Pat Hayes wrote: (01)
>> Not necessarily a quantifier. Perhaps mislead by the syntactic
>> similarity of IKL (and KIF, for that matter), I was thinking in terms
>> of LISP (Scheme, for that matter). Then, a syntactic binder is not
>> necessarily a quantifier, as in a do-loop, it can be a lambda
>> expression, or the syntactic sugar let:
>>
>> (let ((x 1))
>> (= (tnb 'x') x))
>> (let ((x 2))
>> (= (tnb 'x') x))
>>
>> => true
>> => true
>>
>> though 'x' does not denote the same object in the whole scope.
>
> That is what I meant, yes. But in normal assertional logic, the
> quantifiers are the only such name-binding operators. Of course all
> these languages can be rendered down into functors applied to a single
> binder, usually lambda.
>
> BUt contexts in context logic play a rather different role: in
> particular, there is no explicit name binding syntax, only the notion
> that a name may (or may not) denote differently when asserted relative
> to a context. Contextual assertion is more like inclusion inside a modal
> operator than being in a syntactic binding scope. (02)
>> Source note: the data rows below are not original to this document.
(** A caller that changes a record through [find_name_mut] into a valid one of the same name and ID keeps the database
    valid and sorted, and changes the map at that ID only. *)
Lemma find_name_mut_ok db nm f : accounts_ok db ->
  (forall u, name u = nm -> user_ok u -> user_ok (f u) /\ name (f u) = name u /\ uid (f u) = uid u) ->
  accounts_ok (find_name_mut db nm f) /\
  by_uid (users (find_name_mut db nm f)) =
    match find_name db nm with Some u => <[uid u := f u]> (by_uid (users db)) | None => by_uid (users db) end.
Proof.
  intros [[H1 H2 H3 H4 H5] H6] Hf. unfold find_name_mut, find_name, accounts_ok. cbn [users].
  destruct (update_name_split (users db) nm f) as [[Hn ->]|(l & u & r & E & Hu & ->)]; [by rewrite (proj2 (find_name_None _ _)) |].
  rewrite E in *. rewrite (proj2 (find_name_iff _ nm u H3)) by set_solver. pose proof H2 as [Hl [Hok Hr]%Forall_cons]%Forall_app.
  destruct (Hf u Hu Hok) as (F1 & F2 & F3).
  assert (map name (l ++ f u :: r) = map name (l ++ u :: r)) as En by (rewrite !map_app; cbn; by rewrite F2).
  assert (map uid (l ++ f u :: r) = map uid (l ++ u :: r)) as Ei by (rewrite !map_app; cbn; by rewrite F3).
  split_and!; [split; rewrite ?En, ?Ei; try done | |].
  - by rewrite length_app in *.
  - apply Forall_app. split; [done | by apply Forall_cons].
  - apply StronglySorted_app in H6 as (S1 & S2 & S3). apply StronglySorted_cons in S3 as [S3 S4]. apply StronglySorted_app. split_and!; [|done|].
    + intros x y Hx [->|Hy]%elem_of_cons; [rewrite F3; apply S1; [done | by left] | apply S1; [done | by right]].
    + apply StronglySorted_cons. split; [by rewrite F3 | done].
  - rewrite !by_uid_middle by (by rewrite ?Ei). by rewrite F3, insert_insert_eq.
Qed.
(* ===== verification/ElfSignature.v ===== *)
(** * Signatures of ELF images ([elf-signature/src/codec.rs], [elf-signature/src/manifest.rs])

    A signed image carries a NOTE section with a descriptor of 146 bytes: algorithms, key identifier, digest and
    signature.  The digest is of the whole file with the digest and signature fields set to zero.  SHA-256 and Ed25519 are
    third-party code: arguments of the definitions.  Offsets and sizes are [usize] of 64 bits, as [Z]. *)

From Stdlib Require Import String.
From S2P Require Import Prelude Text Fields.

(** ** Bytes *)

Inductive Error : Type := Bail (message : string).
Definition bail {A} (message : string) : result Error A := Err (Bail message).
Definition context {A} (o : option A) (message : string) : result Error A := ok_or o (Bail message).

Definition checked_add_usize (a b : Z) : option Z := if a + b <=? USIZE_MAX then Some (a + b) else None.
Definition checked_mul_usize (a b : Z) : option Z := if a * b <=? USIZE_MAX then Some (a * b) else None.
(** [a + b], a panic of the checked build if it overflows. *)
Definition add_usize (a b : Z) : result Error Z := if a + b <=? USIZE_MAX then Ok (a + b) else Panic.

(** [slice.get(a..b)] and [&slice[a..b]]. *)
Definition get (l : list Z) (a b : Z) : option (list Z) :=
  if (0 <=? a) && (a <=? b) && (b <=? len l) then Some (take (Z.to_nat (b - a)) (drop (Z.to_nat a) l)) else None.
Definition range (l : list Z) (a b : Z) : result Error (list Z) := match get l a b with Some s => Ok s | None => Panic end.
Definition byte_at (l : list Z) (i : Z) : result Error Z := match l !! Z.to_nat i with Some b => Ok b | None => Panic end.


Definition is_power_of_two (v : Z) : bool := (0 <? v) && (Z.land v (v - 1) =? 0).

(** ** The code *)

Definition ELF_MAGIC : list Z := [127] ++ text "ELF".
Definition ELF64_HEADER_LEN : Z := 64.
Definition ELF64_SECTION_HEADER_LEN : Z := 64.
Definition ELF64_PROGRAM_HEADER_LEN : Z := 56.
Definition ET_EXEC : Z := 2.
Definition ET_DYN : Z := 3.
Definition SHT_STRTAB : Z := 3.
Definition SHT_NOTE : Z := 7.
Definition PT_LOAD : Z := 1.
Definition PT_NOTE : Z := 4.
Definition SIGNATURE_SECTION : list Z := text ".note.mochios.signature".
Definition NOTE_NAME : list Z := text "mochiOS" ++ [0].
Definition NOTE_TYPE : Z := 1297303879. (* 0x4d534947 *)
Definition DESCRIPTOR_MAGIC : list Z := text "MOELFSIG".
Definition VERSION : Z := 1.
Definition KIND_ADHOC : Z := 1.
Definition KIND_ED25519 : Z := 2.
Definition DIGEST_SHA256 : Z := 1.
Definition SIGNATURE_NONE : Z := 0.
Definition SIGNATURE_ED25519 : Z := 1.
Definition FLAGS : Z := 0.
Definition DESCRIPTOR_LEN : Z := 146.
Definition KEY_ID_OFFSET : Z := 18.
Definition DIGEST_OFFSET : Z := 50.
Definition SIGNATURE_OFFSET : Z := 82.
Definition SIGNING_CONTEXT : list Z := text "mochios-elf-signature-v1" ++ [0].
Definition MAX_ELF_LEN : Z := 1024 * 1024 * 1024.

Record VerificationLimits : Type := {
  max_image_bytes : Z;
  max_section_headers : Z;
  max_program_headers : Z;
  max_note_scan_bytes : Z;
  max_name_scan_bytes : Z }.

Definition default_limits : VerificationLimits :=
  {| max_image_bytes := MAX_ELF_LEN; max_section_headers := U16_MAX; max_program_headers := U16_MAX;
     max_note_scan_bytes := MAX_ELF_LEN * 2; max_name_scan_bytes := MAX_ELF_LEN |}.

Inductive SignatureKind : Type := AdHoc | Ed25519.

Record VerifiedSignature : Type := { vs_kind : SignatureKind; vs_key_id : option (list Z); vs_digest : list Z }.
Record VerifiedImage : Type := {
  vi_bytes : list Z;
  vi_signature : VerifiedSignature;
  source_digest : list Z;
  vi_manifest : option (list Z) }.

Record SectionHeader : Type := {
  sh_name : Z;
  name_len : Z;
  section_type : Z;
  sh_offset : Z;
  sh_size : Z;
  align : Z;
  entry_size : Z;
  raw_offset : Z }.

Inductive NoteOrigin : Type := FromSection (index : nat) | FromProgramHeader (index : nat).
#[export] Instance NoteOrigin_eq_dec : EqDecision NoteOrigin.
Proof. solve_decision. Defined.
Record NoteArea : Type := { na_offset : Z; na_size : Z; origin : NoteOrigin }.
Record NoteOccurrence : Type := { descriptor_offset : Z; area : NoteArea }.

Record Elf : Type := {
  elf_bytes : list Z;
  sections : list SectionHeader;
  shstr_index : Z;
  shstr : list Z;
  program_notes : list NoteArea;
  load_segments : list (Z * Z);
  program_header_table : option (Z * Z);
  section_header_table : option (Z * Z);
  note_scan_limit : Z }.
Lemma find_char_Some p s k : find_char p s = Some k ->
  exists c, s !! k = Some c /\ p c = true /\ Forall (fun c => p c = false) (take k s).
Proof.
  revert k. induction s as [|c s IH]; cbn; intros k; [done |]. destruct (p c) eqn:E; [intros [= <-]; by exists c |].
  destruct (find_char p s) as [j|]; cbn; [|done]. intros [= <-]. destruct (IH j eq_refl) as (d & H1 & H2 & H3).
  exists d. cbn. by repeat constructor.
Qed.

Lemma find_char_app p s t k : find_char p s = Some k -> find_char p (s ++ t) = Some k.
Proof.
  revert k. induction s as [|c s IH]; cbn; intros k; [done |]. destruct (p c); [done |]. destruct (find_char p s) as [j|]; cbn; [|done].
  intros [= <-]. by rewrite (IH j).
Qed.

Lemma find_char_take p s n k : find_char p (take n s) = Some k -> find_char p s = Some k /\ (k < n)%nat.
Proof.
  intros H. rewrite <- (take_drop n s) at 1. split; [by apply find_char_app |].
  apply find_char_Some in H as (c & Hc & _). apply lookup_lt_Some in Hc. rewrite length_take in Hc. lia.
Qed.

Lemma names_loop_Ok strings ss : forall remaining r, names_loop strings remaining ss = Ok r ->
  Forall2 (fun s s' => s' = with_name_len s (name_len s') /\ name_at strings (sh_name s) (name_len s')) ss r.
Proof.
  induction ss as [|s ss IH]; intros remaining r; cbn [names_loop]; [by intros [= <-] |]. intros H.
  destruct (context (get _ _ _) _) as [tail| |] eqn:E1; [|done|done]. apply context_Ok, get_Some in E1 as (H1 & _ & E1).
  destruct (range tail _ _) as [scan| |] eqn:E2; [|done|done]. apply range_Ok, get_Some in E2 as (_ & _ & E2).
  destruct (context (find_char _ scan) _) as [n| |] eqn:E3; [|done|done]. apply context_Ok in E3.
  destruct (names_loop _ _ ss) as [rest| |] eqn:E4; [|done|done]. injection H as <-. constructor; [|by eapply IH].
  split; [done |]. cbn [name_len with_name_len sh_name]. split; [lia |]. exists n. split; [done |].
  rewrite E2, drop_0 in E3. apply find_char_take in E3 as [E3 _]. rewrite E1 in E3. apply find_char_take in E3 as [E3 _]. done.
Qed.

Lemma names_loop_no_panic strings ss : forall remaining, 0 <= remaining -> names_loop strings remaining ss <> Panic.
Proof.
  induction ss as [|s ss IH]; intros remaining Hr; cbn [names_loop]; [done |].
  destruct (context (get _ _ _) _) as [tail| |] eqn:E1; [|done | by apply context_no_panic in E1].
  destruct (range_ok tail 0 (Z.min (len tail) remaining)) as (scan & E2 & Hl); [unfold len; lia | lia |]. rewrite E2.
  destruct (context (find_char _ scan) _) as [n| |] eqn:E3; [|done | by apply context_no_panic in E3].
  apply context_Ok, find_char_Some in E3 as (c & Hc & _). apply lookup_lt_Some in Hc.
  specialize (IH (remaining - (Z.of_nat n + 1))). destruct (names_loop _ _ ss); [done | done |]. apply IH. unfold len in Hl. lia.
Qed.

(** ** The section table *)

Definition blank_name (s : SectionHeader) : SectionHeader := with_name_len s 0.

Lemma blank_with_name s n : name_len s = 0 -> blank_name (with_name_len s n) = s.
Proof. destruct s. cbn. by intros ->. Qed.

Lemma header_at_blank b raw s : header_at b raw (blank_name s) <-> header_at b raw s.
Proof. by split; intros []; split. Qed.

(** What a section table and its names are. *)
Record sections_at (b : list Z) (shoff shnum index : Z) (ss : list SectionHeader) (strings : list Z) : Prop := {
  sa_shoff : read_u64 b 40 = Ok shoff;
  sa_entry : read_u16 b 58 = Ok 64;
  sa_shnum : read_u16 b 60 = Ok shnum;
  sa_index : read_u16 b 62 = Ok index;
  sa_table : 0 < shoff /\ shoff + 64 * shnum <= len b;
  sa_bound : index < shnum;
  sa_count : Z.of_nat (List.length ss) = shnum;
  sa_headers : headers_at b shoff 0 ss;
  sa_names : Forall (fun s => name_at strings (sh_name s) (name_len s)) ss;
  sa_strings : exists t, ss !! Z.to_nat index = Some t /\ section_type t = SHT_STRTAB /\
                 get b (sh_offset t) (sh_offset t + sh_size t) = Some strings /\ head strings = Some 0 }.

Lemma named_lookup strings found r i s : Forall2 (fun s s' => s' = with_name_len s (name_len s') /\ name_at strings (sh_name s) (name_len s')) found r ->
  r !! i = Some s -> exists t, found !! i = Some t /\ s = with_name_len t (name_len s) /\ name_at strings (sh_name t) (name_len s).
Proof. intros HF Hi. destruct (Forall2_lookup_r _ _ _ _ _ HF Hi) as (t & Ht & H1 & H2). eauto. Qed.

Lemma parse_sections_Ok b limits ss index strings table : Forall is_u8 b ->
  parse_sections try_reserve b limits = Ok (ss, index, strings, table) ->
  exists shoff shnum, table = Some (shoff, shoff + 64 * shnum) /\ 0 <= index /\ sections_at b shoff shnum index ss strings.
Proof.
  intros Hb H. unfold parse_sections in H.
  destruct (read_u64 b 40) as [shoff| |] eqn:E1; [|done|done]. destruct (read_u16 b 58) as [se| |] eqn:E2; [|done|done].
  destruct (read_u16 b 60) as [shnum| |] eqn:E3; [|done|done]. destruct (_ <? shnum); [done |].
  destruct (read_u16 b 62) as [ix| |] eqn:E4; [|done|done]. destruct (shnum =? 0) eqn:C1; [done |]. destruct (shoff =? 0) eqn:C2; [done |].
  destruct (negb (se =? ELF64_SECTION_HEADER_LEN)) eqn:C3; [done |]. bool_cases. change ELF64_SECTION_HEADER_LEN with 64 in C3. subst se.
  destruct (checked_table _ _ _ _) as [te| |] eqn:E5; [|done|done]. apply checked_table_Ok in E5 as (-> & H5 & _).
  destruct (_ || _) eqn:C4; [done |]. bool_cases. destruct (reserve _ _ _); [|done|done].
  destruct (section_headers_loop _ _ _ _ _ _) as [found| |] eqn:E6; [|done|done].
  apply section_headers_loop_Ok in E6 as (fs & Ef & Hlen & Hh & Hn). cbn [app] in Ef. subst fs.
  destruct (found !! 0%nat) as [ns|]; [|done]. destruct (found !! Z.to_nat ix) as [t|] eqn:Et; [|done].
  destruct (_ || _); [done |]. destruct (negb (section_type t =? SHT_STRTAB)) eqn:C5; [done |]. bool_cases.
  destruct (add_usize _ _) as [fin| |] eqn:E7; [|done|done]. apply add_usize_Ok in E7 as [-> _].
  destruct (range _ _ _) as [str| |] eqn:E8; [|done|done]. apply range_Ok in E8.
  destruct (negb (bool_decide (head str = Some 0))) eqn:C6; [done |]. bool_cases.
  destruct (names_loop _ _ _) as [named| |] eqn:E9; [|done|done]. apply names_loop_Ok in E9. injection H as <- <- <- <-.
  exists shoff, shnum. pose proof (read_u64_range _ _ _ Hb E1). pose proof (read_u16_range _ _ _ Hb E3). pose proof (read_u16_range _ _ _ Hb E4).
  split; [done |]. split; [lia |].
  split; try done; try lia.
  - rewrite <- (Forall2_length _ _ _ E9). lia.
  - intros i s Hi. destruct (named_lookup _ _ _ _ _ E9 Hi) as (f & Hf & -> & _). apply header_at_blank.
    assert (name_len f = 0) as E0 by (rewrite Forall_forall in Hn; by apply Hn, list_elem_of_lookup_2 with i).
    rewrite blank_with_name by done. by apply Hh.
  - apply Forall_forall. intros s (i & Hi)%list_elem_of_lookup_1. destruct (named_lookup _ _ _ _ _ E9 Hi) as (f & _ & E & ?).
    by rewrite E at 1.
  - destruct (Forall2_lookup_l _ _ _ _ _ E9 Et) as (t' & Ht' & E & _). exists t'. rewrite E. cbn. split_and!; try done. by rewrite <- E.
Qed.

Lemma parse_sections_no_panic b limits : Forall is_u8 b -> 0 <= max_name_scan_bytes limits ->
  parse_sections try_reserve b limits <> Panic.
Proof.
  intros Hb Hlim. unfold parse_sections.
  destruct (read_u64 b 40) as [shoff| |] eqn:E1; [|done | by apply read_le_no_panic in E1].
  destruct (read_u16 b 58) as [se| |] eqn:E2; [|done | by apply read_le_no_panic in E2].
  destruct (read_u16 b 60) as [shnum| |] eqn:E3; [|done | by apply read_le_no_panic in E3]. step_result.
  destruct (read_u16 b 62) as [ix| |] eqn:E4; [|done | by apply read_le_no_panic in E4].
  destruct (shnum =? 0) eqn:C1; [done |]. step_result. destruct (negb (se =? ELF64_SECTION_HEADER_LEN)) eqn:C3; [done |].
  bool_cases. change ELF64_SECTION_HEADER_LEN with 64 in *. subst se. step_result. destruct (_ || _) eqn:C4; [done |]. bool_cases. step_result.
  destruct (section_headers_loop _ _ _ _ _ _) as [found| |] eqn:E6; [|done | by apply section_headers_loop_no_panic in E6].
  apply section_headers_loop_Ok in E6 as (fs & Ef & Hlen & Hh & Hn). cbn [app] in Ef. subst fs.
  apply read_u16_range in E3; [|done]. apply read_u16_range in E4; [|done].
  destruct (lookup_lt_is_Some_2 found 0%nat) as [ns ->]; [lia |].
  destruct (lookup_lt_is_Some_2 found (Z.to_nat ix)) as [t Et]; [lia |]. rewrite Et. step_result.
  destruct (negb (section_type t =? SHT_STRTAB)) eqn:C5; [done |]. bool_cases. apply Hh in Et as Hat.
  destruct (header_at_in_file _ _ _ Hb Hat) as (T1 & T2 & T3); [rewrite C5; done |].
  rewrite (proj2 (add_usize_Ok _ _ (sh_offset t + sh_size t))) by (split; [done | apply Hat; rewrite C5; done]).
  destruct (range_ok b (sh_offset t) (sh_offset t + sh_size t)) as (str & -> & _); [lia | lia |]. step_result.
  pose proof (names_loop_no_panic str found _ Hlim). by destruct (names_loop _ _ _).
Qed.
Hint Resolve parse_sections_no_panic : nopanic.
Then this is not what I meant. (03)
>> You can have referential transparence with lexical scoping. The point
>> is not to have dynamic scoping. A purely functional language is
>> referentially transparent, though names have meanings dependent on the
>> context (the environment).
>
> Free names do not, though. In context logic, even free names may change
> their contextual referents. (04)
something like: (05)
(context-let ((x 1 ctx))
(= (tnb x ctx) 1)
(= (tnb x ctx) 2)) (06)
=> possibly
=> unsure (07)
? (08)
>> Apparently in IKL contexts are whatever one wishes them to be. I
>> guess my dog might be a context in IKL, it seems. Do you have any
>> definition of context there?
>
> No definition, no. Following McCarthy, we say that context is whatever
> satisfies ones axioms which purport to describe contexts. Yes, your dog
> could be a context, for example for a learned discussion between two
> veterinary surgeons, where one says "the liver appears to be inflamed" ,
> meaning (but without explicitly saying) the liver *of this dog we are
> looking at*. McCarthys example is a surgeon saying to his assistant,
> "scalpel", with the contextual meaning, "Pass me the scalpel that I need
> at this point, by putting it, handle first, into my outstretched hand." (09)
He. I like this metaphore; I have paritcipated in many surgical
interventions, and must say that the code surgeons use for communication
is extremely compact. (010)
Anaesthesiologists say that the sheet that is placed over the patient's
neck (between the side of his head and the side of the rest of his body)
is a blood-brain barrier. If you have ever seen a major surgery and
have some hint about physiology, you will get the joke. (011)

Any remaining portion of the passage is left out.